Tratamiento con Sonido

El universo en que vivimos y todo lo que este contiene es un campo de energía con distintos grados de vibración, desde lo más sutil a lo más denso. Cada molécula, célula, tejido, órgano, glándula, cada fluido de nuestro cuerpo tiene su propio índice de vibración… lo mismo ocurre con cada centro de energía o chakra. Todo en el cuerpo humano y en la naturaleza funciona en base a una coherencia, a un orden armónico en donde cada cosa responde en función del flujo de vida recibido. Cuando alguna parte de tu cuerpo no está vibrando en armonía en sí misma o con las demás, sobreviene la enfermedad. Determinados sonidos y vibraciones pueden por resonancia devolver la armonía perdida a nuestro cuerpo. Estas sesiones fusionan en una sola vibración los sonidos con la conciencia corporal y meditativa del yoga. Escuchar sintiendo a un tiempo el fluir del movimiento, coordinado con el respirar consciente, moviliza la fuerza vital del organismo y activa los recursos del cuerpo para desbloquear tensiones y volver a un estado armónico de quietud, fortaleza y seguridad. Los instrumentos que nos acompañan:

Los 5 ELEMENTOS

son el hilo conductor de la existencia material y de esta actividad, que se sostiene sobre diferentes texturas sonoras y corporales para cada elemento:

  • La estabilidad, el tono y la fuerza de laTIERRA.
  • La fluidez, el moviemiento y el cambio del AGUA.
  • La fuerza, la eficacia y la trasformación del FUEGO.
  • La ligereza y la libertad de movimiento del AIRE.
  • El equilibrio, la alineación y la intercomunicación del ETER.
PIRAMIDES SONORAS DE CUARZO

Es una de las vibraciones más altas y sanadoras dentro de los diferentes instrumentos de sanación musical. Es también uno de mis instrumentos favoritos, por ser al mismo tiempo simple e intensamente profundo. El cuarzo tiene la cualidad de amplificar la energía y la intención enfocada. La pirámide sonora aúna la geometría sagrada con las ventajas de la vibración del cuarzo en movimiento. Su frecuencia vibratoria sincroniza la pulsación del hipotálamo y las glándulas pineal y pituitaria unificando y armonizando su funcionamiento.

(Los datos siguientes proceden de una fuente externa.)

(* ===== verification/Framing.v ===== *)
(** * Bounded wire framing

    [tracedecay-framing/src/lib.rs]: the frame ceilings, the bounded reader of
    a blocking source ([read_bounded_to_end]) and the cancellation-safe line
    reader [BoundedLineReader] that every daemon and MCP read loop owns.

    The sources the readers pull from are third-party or operating-system
    objects, modelled by the sequence of answers they give: the answers of
    [Read::read] for the blocking reader; for the asynchronous one, the fills
    of the buffer, where [Blocks] is a fill that is not ready.  A read future
    suspends only there, and none of its locals lives across that point, so a
    future that is dropped and one that is polled again continue in the same
    way: with a new call on the reader's own state. *)
From stdpp Require Import base list numbers strings.
From S2P Require Import Prelude RustText.

#[local] Open Scope Z_scope.

Definition MAX_WIRE_MESSAGE_BYTES : Z := 1024 * 1024.
Definition MAX_WIRE_RECORD_BYTES : Z := MAX_WIRE_MESSAGE_BYTES.
Definition MAX_MCP_JSONRPC_FRAME_BYTES : Z := 16 * 1024 * 1024.
Definition MCP_OVERSIZE_ID_INSPECT_BYTES : Z := 4096.
Definition WIRE_RECORD_TOO_LARGE : rstr := str "wire_record_too_large".

(** ** Outcomes and errors *)
Inductive WireReadOutcome (T : Type) : Type :=
  | Ready (t : T)
  | Oversized.
Arguments Ready {T} _.
Arguments Oversized {T}.

Inductive BoundedLineOutcome (T : Type) : Type :=
  | LineReady (t : T)
  | LineOversized (inspect_prefix : bytes).
Arguments LineReady {T} _.
Arguments LineOversized {T} _.

(** [io::Error]: its kind and its payload, either the typed
    [WireOversizedError] or an error that displays as a message. *)
Inductive ErrorKind : Type := InvalidData | OtherKind.

Inductive io_inner : Type :=
  | WireOversizedError (inspect_prefix : bytes)
  | Message (text : rstr).

Record io_error : Type := IoError { kind : ErrorKind; get_ref : io_inner }.

Definition display (e : io_inner) : rstr :=
  match e with
  | WireOversizedError _ => WIRE_RECORD_TOO_LARGE
  | Message text => text
  end.

Definition bound_inspect_prefix (prefix : bytes) : bytes :=
  if zlen prefix >? MCP_OVERSIZE_ID_INSPECT_BYTES
  then take (Z.to_nat MCP_OVERSIZE_ID_INSPECT_BYTES) prefix
  else prefix.

Definition wire_oversized_io_error_with_prefix (inspect_prefix : bytes) : io_error :=
  IoError InvalidData (WireOversizedError (bound_inspect_prefix inspect_prefix)).

Definition wire_oversized_io_error : io_error := wire_oversized_io_error_with_prefix [].

Definition is_wire_oversized_io_error (err : io_error) : bool :=
  match get_ref err with WireOversizedError _ => true | Message _ => false end ||
  (match kind err with InvalidData => true | OtherKind => false end &&
   bool_decide (display (get_ref err) = WIRE_RECORD_TOO_LARGE)).

Definition wire_oversized_inspect_prefix (err : io_error) : bytes :=
  match get_ref err with WireOversizedError p => p | Message _ => [] end.

Definition not_utf8_error : io_error := IoError InvalidData (Message (str "wire_input_not_utf8")).

Definition capture_inspect_prefix (retained next : bytes) : bytes :=
  let from_retained := Z.min (zlen retained) MCP_OVERSIZE_ID_INSPECT_BYTES in
  let out := take (Z.to_nat from_retained) retained in
  if zlen out <? MCP_OVERSIZE_ID_INSPECT_BYTES then
    let need := MCP_OVERSIZE_ID_INSPECT_BYTES - zlen out in
    out ++ take (Z.to_nat (Z.min need (zlen next))) next
  else out.

(** ** The blocking reader

    One element of the script is one answer of [reader.read(&mut scratch)]
    with the 8192-byte scratch buffer: the bytes it stored, or an error.  An
    exhausted source answers [Ok(0)]. *)
Definition SCRATCH_BYTES : Z := 8192.

Fixpoint read_bounded_to_end_loop
    (retained : bytes) (script : list (result bytes io_error)) (max_bytes : Z)
    : result (WireReadOutcome bytes) io_error * list (result bytes io_error) :=
  match script with
  | [] => (Ok (Ready retained), [])
  | Err e :: rest => (Err e, rest)
  | Ok read :: rest =>
    if is_empty read then (Ok (Ready retained), rest)
    else if sat_add usize_max (zlen retained) (zlen read) >? max_bytes then (Ok Oversized, rest)
    else read_bounded_to_end_loop (retained ++ read) rest max_bytes
  end.

Definition read_bounded_to_end (script : list (result bytes io_error)) (max_bytes : Z) :=
  read_bounded_to_end_loop [] script max_bytes.

Definition read_bounded_to_string (script : list (result bytes io_error)) (max_bytes : Z)
    : result (WireReadOutcome rstr) io_error * list (result bytes io_error) :=
  match read_bounded_to_end script max_bytes with
  | (Err e, rest) => (Err e, rest)
  | (Ok Oversized, rest) => (Ok Oversized, rest)
  | (Ok (Ready bs), rest) =>
    match utf8_decode bs with
    | Some text => (Ok (Ready text), rest)
    | None => (Err not_utf8_error, rest)
    end
  end.

(** ** The buffered asynchronous source *)
Inductive fill_event : Type :=
  | Arrives (bs : bytes)
  | Blocks
  | Fails (e : io_error).

Record buf_source : Type := BufSource { buffered : bytes; upcoming : list fill_event }.

Inductive poll (A : Type) : Type :=
  | PReady (a : A)
  | PPending.
Arguments PReady {A} _.
Arguments PPending {A}.

(** [AsyncBufRead::fill_buf]: what is buffered, or the next fill. *)
Definition fill_buf (s : buf_source) : poll (result bytes io_error) * buf_source :=
  if is_empty (buffered s) then
    match upcoming s with
    | [] => (PReady (Ok []), s)
    | Arrives bs :: rest => (PReady (Ok bs), BufSource bs rest)
    | Blocks :: rest => (PPending, BufSource [] rest)
    | Fails e :: rest => (PReady (Err e), BufSource [] rest)
    end
  else (PReady (Ok (buffered s)), s).

Definition consume (n : nat) (s : buf_source) : buf_source :=
  BufSource (drop n (buffered s)) (upcoming s).

(** ** The line reader *)
Record BoundedLineReader : Type := Reader {
  inner : buf_source;
  retained : bytes;
  oversized : bool;
  inspect_prefix : bytes }.

Definition new (src : buf_source) : BoundedLineReader := Reader src [] false [].

Definition has_partial_frame (r : BoundedLineReader) : bool :=
  negb (is_empty (retained r)) || oversized r.

Definition take_line_string (bs : bytes) : result rstr io_error :=
  let bs := if bool_decide (last bs = Some 13) then take (length bs - 1) bs else bs in
  match utf8_decode bs with
  | Some text => Ok text
  | None => Err not_utf8_error
  end.
(* ===== verification/HookContract.v ===== *)
(** * The hook contract

    [tracedecay-hooks/src/lib.rs]: the content-free event envelope a host hook
    emits, the daemon-issued scope binding, the checked-in native host matrix
    and the validation of an envelope against its binding; and from
    [tracedecay-hooks/src/native.rs] the provider-native lifecycle identity
    that may travel beside an envelope. *)
From stdpp Require Import base list numbers sets strings.
From S2P Require Import Prelude RustText Bytes.

#[local] Open Scope Z_scope.
#[local] Open Scope rust_scope.

Definition HOOK_EVENT_SCHEMA_VERSION : Z := 2.
Definition MAX_HOOK_PAYLOAD_BYTES : Z := 16 * 1024.
Definition MAX_SPOOL_RECORDS_PER_HOST : Z := 4096.
Definition MAX_SPOOL_BYTES_PER_HOST : Z := 32 * 1024 * 1024.
Definition MAX_SPOOL_RECORDS_PER_SESSION : Z := 1024.
Definition MAX_SPOOL_BYTES_PER_SESSION : Z := 8 * 1024 * 1024.
Definition MAX_SPOOL_AGE_MICROS : Z := 24 * 60 * 60 * 1000000.
Definition MAX_REPLAY_BATCH_RECORDS : Z := 64.
Definition MAX_REPLAY_BATCH_BYTES : Z := 256 * 1024.

(** ** Hosts, families and the native matrix *)
Inductive NativeHostIdentityV1 : Type :=
  | ClaudeCode | CursorDesktop | CursorCloud | Codex | Hermes | Kiro | Cline
  | RooCode | Kilo | KimiCode | OpenCode | Pi | FactoryDroid.

#[export] Instance NativeHostIdentityV1_eq_dec : EqDecision NativeHostIdentityV1.
Proof. solve_decision. Defined.

Inductive HookEventFamily : Type :=
  | SessionBoundaryFamily | PromptBoundaryFamily | ToolLifecycleFamily
  | SavedEditFamily | TestLifecycleFamily.

#[export] Instance HookEventFamily_eq_dec : EqDecision HookEventFamily.
Proof. solve_decision. Defined.

Inductive HookEventSupportV1 : Type :=
  | Native | ReceiptDerived | DaemonDerived | Unavailable | Prohibited.

#[export] Instance HookEventSupportV1_eq_dec : EqDecision HookEventSupportV1.
Proof. solve_decision. Defined.

Definition stock_event_support (host : NativeHostIdentityV1) (family : HookEventFamily) :
    HookEventSupportV1 :=
  match host, family with
  | ClaudeCode, (SessionBoundaryFamily | ToolLifecycleFamily) => Native
  | ClaudeCode, (SavedEditFamily | TestLifecycleFamily) => ReceiptDerived
  | ClaudeCode, PromptBoundaryFamily => Unavailable
  | Codex, (SessionBoundaryFamily | ToolLifecycleFamily) => Native
  | Codex, (SavedEditFamily | TestLifecycleFamily) => ReceiptDerived
  | Codex, PromptBoundaryFamily => Unavailable
  | CursorDesktop, (SessionBoundaryFamily | SavedEditFamily) => Native
  | CursorDesktop, TestLifecycleFamily => ReceiptDerived
  | CursorDesktop, (PromptBoundaryFamily | ToolLifecycleFamily) => Unavailable
  | CursorCloud, _ => Unavailable
  | Hermes, (SessionBoundaryFamily | ToolLifecycleFamily) => Native
  | Hermes, (SavedEditFamily | TestLifecycleFamily) => ReceiptDerived
  | Hermes, PromptBoundaryFamily => Unavailable
  | Kiro, PromptBoundaryFamily => Native
  | Kiro, _ => Unavailable
  | KimiCode, (ToolLifecycleFamily | SavedEditFamily) => Native
  | KimiCode, SessionBoundaryFamily => Native
  | KimiCode, (PromptBoundaryFamily | TestLifecycleFamily) => Unavailable
  | OpenCode, (SessionBoundaryFamily | ToolLifecycleFamily | SavedEditFamily) => Native
  | OpenCode, (PromptBoundaryFamily | TestLifecycleFamily) => Unavailable
  | Pi, SessionBoundaryFamily => Native
  | Pi, _ => Unavailable
  | FactoryDroid, SessionBoundaryFamily => Native
  | FactoryDroid, _ => Unavailable
  | (Cline | RooCode | Kilo), _ => Unavailable
  end.

(** ** Events *)
Inductive HookOrderingV1 : Type :=
  | ProviderSequence (n : Z)
  | UnknownOrdering.

#[export] Instance HookOrderingV1_eq_dec : EqDecision HookOrderingV1.
Proof. solve_decision. Defined.

Inductive HookBoundaryV1 : Type := BoundaryStart | BoundaryEnd | BoundaryTurnComplete.

#[export] Instance HookBoundaryV1_eq_dec : EqDecision HookBoundaryV1.
Proof. solve_decision. Defined.

Inductive HookLifecyclePhaseV1 : Type :=
  | PhaseStarted | PhaseCompleted | PhaseFailed | PhaseCancelled.

#[export] Instance HookLifecyclePhaseV1_eq_dec : EqDecision HookLifecyclePhaseV1.
Proof. solve_decision. Defined.

Inductive HookEventV2 : Type :=
  | SessionBoundary (boundary : HookBoundaryV1)
  | PromptBoundary
  | ToolLifecycle (tool_id : bytes) (phase : HookLifecyclePhaseV1)
      (effect_receipt_id : option bytes)
  | SavedEdit (file_id : bytes) (changed_range_count : Z)
  | TestLifecycle (test_run_id : bytes) (test_count : Z) (phase : HookLifecyclePhaseV1)
      (receipt_id : option bytes).

#[export] Instance HookEventV2_eq_dec : EqDecision HookEventV2.
Proof. solve_decision. Defined.

Inductive HookContractError : Type :=
  | UnsupportedSchemaVersion | MalformedEnvelope | UnsupportedFamily | InvalidIdentity
  | InvalidBinding | BindingMismatch | EventBudgetExceeded.

#[export] Instance HookContractError_eq_dec : EqDecision HookContractError.
Proof. solve_decision. Defined.

Definition family (event : HookEventV2) : HookEventFamily :=
  match event with
  | SessionBoundary _ => SessionBoundaryFamily
  | PromptBoundary => PromptBoundaryFamily
  | ToolLifecycle _ _ _ => ToolLifecycleFamily
  | SavedEdit _ _ => SavedEditFamily
  | TestLifecycle _ _ _ _ => TestLifecycleFamily
  end.

Definition event_validate (event : HookEventV2) : result unit HookContractError :=
  match event with
  | SavedEdit _ changed_range_count =>
    if changed_range_count >? 64 then Err EventBudgetExceeded else Ok tt
  | TestLifecycle _ test_count _ _ =>
    if test_count >? 128 then Err EventBudgetExceeded else Ok tt
  | _ => Ok tt
  end.

(** ** Envelopes and bindings *)
Record HookEventEnvelopeV2 : Type := {
  schema_version : Z;
  event_id : bytes;
  producer : NativeHostIdentityV1;
  protected_session_id : bytes;
  project_id : bytes;
  repository_id : bytes;
  worktree_id : bytes;
  worktree_epoch : Z;
  binding_token : bytes;
  ordering : HookOrderingV1;
  observed_at : Z;
  event : HookEventV2;
}.

#[export] Instance HookEventEnvelopeV2_eq_dec : EqDecision HookEventEnvelopeV2.
Proof. solve_decision. Defined.

Record HookCapabilityV1 : Type := {
  capability_family : HookEventFamily;
  capability_support : HookEventSupportV1;
}.

Record HookScopeBindingV1 : Type := {
  binding_host : NativeHostIdentityV1;
  binding_project_id : bytes;
  binding_repository_id : bytes;
  binding_worktree_id : bytes;
  binding_worktree_epoch : Z;
  binding_binding_token : bytes;
  capabilities : list HookCapabilityV1;
}.

(** The loop of [HookScopeBindingV1::validate]: no family twice and each
    support is the checked-in one. [seen] is [capabilities[..index]]. *)
Fixpoint capabilities_valid (host : NativeHostIdentityV1) (seen rest : list HookCapabilityV1) :
    bool :=
  match rest with
  | [] => true
  | capability :: rest =>
    if existsb (λ existing,
         bool_decide (capability_family existing = capability_family capability)) seen
       || negb (bool_decide (capability_support capability =
                  stock_event_support host (capability_family capability)))
    then false
    else capabilities_valid host (seen ++ [capability]) rest
  end.

Definition binding_validate (self : HookScopeBindingV1) : result unit HookContractError :=
  if bool_decide (binding_project_id self = zeros 16)
     || bool_decide (binding_repository_id self = zeros 16)
     || bool_decide (binding_worktree_id self = zeros 16)
     || bool_decide (binding_binding_token self = zeros 32)
     || is_empty (capabilities self)
     || (zlen (capabilities self) >? 5)
  then Err InvalidBinding
  else if capabilities_valid (binding_host self) [] (capabilities self)
  then Ok tt
  else Err InvalidBinding.

Definition support_for (self : HookScopeBindingV1) (f : HookEventFamily) :
    result HookEventSupportV1 HookContractError :=
  let? _ := binding_validate self in
  match find (λ capability, bool_decide (capability_family capability = f)) (capabilities self) with
  | Some capability => Ok (capability_support capability)
  | None => Err UnsupportedFamily
  end.

Definition envelope_validate (self : HookEventEnvelopeV2) (binding : HookScopeBindingV1) :
    result unit HookContractError :=
  if negb (schema_version self =? HOOK_EVENT_SCHEMA_VERSION) then Err UnsupportedSchemaVersion
  else if bool_decide (event_id self = zeros 16)
     || bool_decide (protected_session_id self = zeros 32)
     || bool_decide (project_id self = zeros 16)
     || bool_decide (repository_id self = zeros 16)
     || bool_decide (worktree_id self = zeros 16)
     || bool_decide (binding_token self = zeros 32)
  then Err InvalidIdentity
  else if negb (bool_decide (project_id self = binding_project_id binding))
     || negb (bool_decide (producer self = binding_host binding))
     || negb (bool_decide (repository_id self = binding_repository_id binding))
     || negb (bool_decide (worktree_id self = binding_worktree_id binding))
     || negb (worktree_epoch self =? binding_worktree_epoch binding)
     || negb (bool_decide (binding_token self = binding_binding_token binding))
  then Err BindingMismatch
  else
    let? _ := event_validate (event self) in
    let? support := support_for binding (family (event self)) in
    match support with
    | Native | ReceiptDerived => Ok tt
    | _ => Err UnsupportedFamily
    end.

(** [envelope_identity_hash16]: the truncated digest of "domain:value". *)
Definition envelope_identity_hash16 `{Sha256} (domain value : rstr) : bytes :=
  take 16 (sha256 (utf8_encode domain ++ utf8_encode (str ":") ++ utf8_encode value)).

(** ** Provider-native lifecycle identity *)
Record NativeContextScoutLifecycleV1 : Type := {
  session_id : rstr;
  call_id : rstr;
  lifecycle_event_id : bytes;
}.

#[export] Instance NativeContextScoutLifecycleV1_eq_dec : EqDecision NativeContextScoutLifecycleV1.
Proof. solve_decision. Defined.

Definition matches_envelope `{Sha256} (self : NativeContextScoutLifecycleV1)
    (envelope : HookEventEnvelopeV2) : bool :=
  match producer envelope with KimiCode | OpenCode => true | _ => false end
  && bool_decide (sha256 (utf8_encode (session_id self)) = protected_session_id envelope)
  && bool_decide (lifecycle_event_id self = event_id envelope)
  && match event envelope with SavedEdit _ _ | ToolLifecycle _ _ _ => true | _ => false end.

(** ** Lemmas *)
Lemma capabilities_valid_spec host seen rest :
  capabilities_valid host seen rest = true ↔
  (NoDup (capability_family <$> rest) ∧
   (∀ c, c ∈ rest → capability_family c ∉ capability_family <$> seen) ∧
   (∀ c, c ∈ rest → capability_support c = stock_event_support host (capability_family c))).
Proof.
  revert seen. induction rest as [|c rest IH]; intros seen; simpl.
  { split; [|done]. intros _. split_and!; [constructor|set_solver..]. }
  destruct (existsb _ seen) eqn:E1; simpl.
  { split; [done|]. intros (_ & H & _). exfalso.
    apply existsb_exists in E1 as (x & Hx & Ex). bools. apply list_elem_of_In in Hx.
    apply (H c); [set_solver|]. rewrite <- Ex. by apply list_elem_of_fmap_2. }
  case_bool_decide as E2; simpl.
  2:{ split; [done|]. intros (_ & _ & H). exfalso. apply E2, H. set_solver. }
  rewrite IH. split.
  - intros (H1 & H2 & H3). split_and!.
    + constructor; [|done]. intros (d & Ed & Hd)%list_elem_of_fmap.
      apply (H2 d Hd). rewrite fmap_app, <- Ed. set_solver.
    + intros d [->|Hd]%elem_of_cons.
      * intros (x & Ex & Hx)%list_elem_of_fmap. apply not_true_iff_false in E1. apply E1.
        apply existsb_exists. exists x. split; [by apply list_elem_of_In|]. by apply bool_decide_eq_true.
      * specialize (H2 d Hd). rewrite fmap_app in H2. set_solver.
    + intros d [->|Hd]%elem_of_cons; auto.
  - intros (H1 & H2 & H3). inversion_clear H1 as [|? ? Hn Hd]. split_and!; [done|..].
    + intros d Hd'. rewrite fmap_app, not_elem_of_app. split; [apply H2; set_solver|].
      intros Ed%list_elem_of_singleton. apply Hn. rewrite <- Ed. by apply list_elem_of_fmap_2.
    + intros d Hd'. apply H3. set_solver.
Qed.

(** The support a valid binding names for a family is the checked-in one, so
    a binding cannot widen the native matrix. *)
Lemma support_for_stock b f s :
  support_for b f = Ok s → s = stock_event_support (binding_host b) f.
Proof.
  unfold support_for, binding_validate. destruct (_ || _); [done|].
  destruct (capabilities_valid _ _ _) eqn:E; [|done].
  apply capabilities_valid_spec in E as (_ & _ & E).
  destruct (find _ _) as [c|] eqn:F; [|done]. intros [= <-].
  apply find_some in F as [F Ef]. apply list_elem_of_In in F. bools. subst. by apply E.
Qed.

(** What an accepted envelope guarantees. *)
Lemma envelope_validate_facts e b :
  envelope_validate e b = Ok tt →
  schema_version e = HOOK_EVENT_SCHEMA_VERSION ∧ producer e = binding_host b ∧
  project_id e = binding_project_id b ∧ worktree_id e = binding_worktree_id b ∧
  repository_id e = binding_repository_id b ∧ worktree_epoch e = binding_worktree_epoch b ∧
  binding_token e = binding_binding_token b ∧ event_validate (event e) = Ok tt ∧
  (stock_event_support (producer e) (family (event e)) = Native ∨
   stock_event_support (producer e) (family (event e)) = ReceiptDerived).
Proof.
  unfold envelope_validate.
  destruct (negb (schema_version e =? _)) eqn:H1; [done|].
  destruct (_ || _ || _ || _ || _ || _) eqn:H2; [done|].
  destruct (negb _ || negb _ || _ || _ || _ || _) eqn:H3; [done|].
  destruct (event_validate (event e)) as [[]|] eqn:H4; [|done].
  destruct (support_for b (family (event e))) as [s|] eqn:H5; [|done].
  apply support_for_stock in H5 as ->. bools. intros Hs.
  split_and!; try done; try lia.
  match goal with H : producer e = _ |- _ => rewrite H end.
  destruct (stock_event_support _ _); try done; auto.
Qed.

Ayudan a calmar el St. nervioso, diluyen la energía negativa y los bloqueos de los chakras.

CUENCOS TIBETANOS Y DE CRISTAL DE CUARZO

Su vibración inspira un sentimiento de profunda relajación y de “apertura del espacio interior“. Puesto que el agua es altamente transmisora de vibración, y que nuestro cuerpo contiene este elemento en un 72 %, la resonancia de los cuencos supone un delicado masaje interno en cada célula y órgano corporal. Los cuencos de cristal están hechos de arena de sílice que es cuarzo puro en la naturaleza. Como un transmisor de radio de gran alcance, los cuencos de cristal transmiten energía a la atmósfera, llenando el aura de una persona con vibraciones armónicas. El sonido de los tonos cristalinos afecta la actividad de las ondas cerebrales alterando el estado de conciencia. Como diferentes partes del cerebro se ven afectadas, se liberan diferentes hormonas y neuro- químicos que pueden suprimir el dolor, fortalecer la fuerza de voluntad, activar la creatividad y superar las adicciones. Se ha demostrado que entre los patrones de ondas de los sonidos de los cuencos se encuentra el equivalente a las ondas alfa producidas por el cerebro.

HANG DRUM

Maravilloso instrumento de percusión melódica, creado en el año 2000 por Felix Rohner y Sabina Schärer en Berna, Suiza. Consta de una escala de ocho tonos, rica en armónicos, de sonido suave y profundo, con un elevado potencial terapéutico. Se dice que el ritmo del tambor resuena con la esencia misma del corazón humano, el latido de nuestra percusión interna. El Hang es un instrumento “mágico” por su gran armonía. Relaja la tensión, aporta energía al cuerpo cansado y calma los estados de ansiedad equilibrando las emociones.

TAMBOR CHAMÁNICO

Tambores circulares de los indios de Norteamérica. De sonido armónico y profundo, relacionado físicamente con los chakras inferiores y con la conexión a la Madre Tierra y al corazón.

DIDGERIDOO

Instrumento de soplo de los aborígenes australianos cuya existencia data de unos 1.500 años. Se emplea una respiración circular, continua y profuanda. Ayuda a desbloquear las tensiones del cuerpo, beneficiando hueso, músculo y sistema hormonal.